Blog Post 4: Algorithms 2

Published on:


News Article:

How Generative AI Works and How It Fails

Purpose of the Case Study:

The aim of this case study is to educate everyone on how LLMs like ChatGPT work, and show how much we need to worry about the way we trust and use LLMs like this. It also educates people on the costs of these models.

Question Answers:

  1. How can those who want to change the system go about doing so?

To stop the spread of these models that are trained on copywritten and pirated data, we can start adopting habits of only using models that are trained on legal data, and take note of what kinds of data that is. Spreading the message about this piracy also would help a lot.

  1. Can the market solve the problem, such as through licensing agreements between publishers and AI companies?

There is always going to be a way to pirate these documents, but I think we can go a long way if we start to develop agreements that are above-board and preemptive, so that these companies can access data they want in a legal manner. If the agreements are in place beforehand, it will be much easier to uphold them.

  1. What about copyright law — either interpreting existing law or by updating it?

Current law can only do so much, as piracy is still going to allow them to get around it. If we make it more clear what illegal means, and what AI companies can or cannot do, it will help keep them on track and following legal practices.

  1. What other policy interventions might be helpful?

If we create policy about the types of data allowed to train these giant models, we can potentially help prevent the use of toxic and rude speech in training, which could lead to better outcomes in the models.

My Question & Why:

Q: Is the development of these AI’s morally wrong? Are we going too far by trying to get the bast AI above making sure we do so while understanding what is going on?

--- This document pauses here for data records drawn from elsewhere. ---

(** A degree with a fraction passes the check that says it wants a whole
    number, and counts as what is left of it. *)
Lemma fractional_degree_passes :
  let half := f_of_ratio 5 2 in
  let args : config := {[ "tp" := VFloat half ]} in
  (forall n, ~ whole (VFloat half) n) /\
  validate_config args {| gpu_count := 8; v_engine := "sglang"; v_nodes := 1 |} = None /\
  cards_used args = 2.
Proof.
  cbv zeta. split; [|split; vm_compute; reflexivity].
  intros n. assert (f_of_ratio 5 2 = S754_finite false 5629499534213120 (-51)) as -> by (vm_compute; reflexivity).
  unfold whole, int_eqb_float. cbv zeta. change (0 <=? -51) with false. cbv iota.
  change (2 ^ (- -51)) with 2251799813685248. intros H%Z.eqb_eq. lia.
Qed.

(** The slice a policy session reserves is the widest configuration of the
    space: every configuration fits in it, one of them fills it, and it is 0
    only when the space expands to nothing. *)
Theorem widest_cards_is_greatest (sp : space) :
  (forall cfg, cfg ∈ expand sp -> cards_used cfg <= widest_cards sp) /\
  (expand sp <> [] -> exists cfg, cfg ∈ expand sp /\ cards_used cfg = widest_cards sp) /\
  (widest_cards sp = 0 <-> expand sp = []).
Proof.
  unfold widest_cards. destruct (expand sp) as [|c l]; simpl.
  - split; [by intros ? ?%not_elem_of_nil|]. by split.
  - destruct (foldl_max_spec (map cards_used l) (cards_used c)) as (Hin & Hc & Hl).
    split; [|split].
    + intros cfg [->|Hcfg]%elem_of_cons; [done|]. apply Hl, list_elem_of_fmap. eauto.
    + intros _. destruct Hin as [Hin|Hin]; [exists c; split; [left|done]|].
      apply list_elem_of_fmap in Hin as (d & Hd & Hin). exists d. split; [by right|done].
    + pose proof (cards_used_positive c). split; [lia|done].
Qed.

I chose this question because I worry that at some point, we will get too far into AI and we won’t be able to get back on track, and we will have predictors creating policies.

Reflection:

It was hard to think much on this topic, as I think the much bigger concern with AI is the amount of bad treatment of people that goes on while training these AIs, and the lack of clarity of what the AI is doing. That being said, it was good to think about this from a different lens, which is why I chose the questions that I did.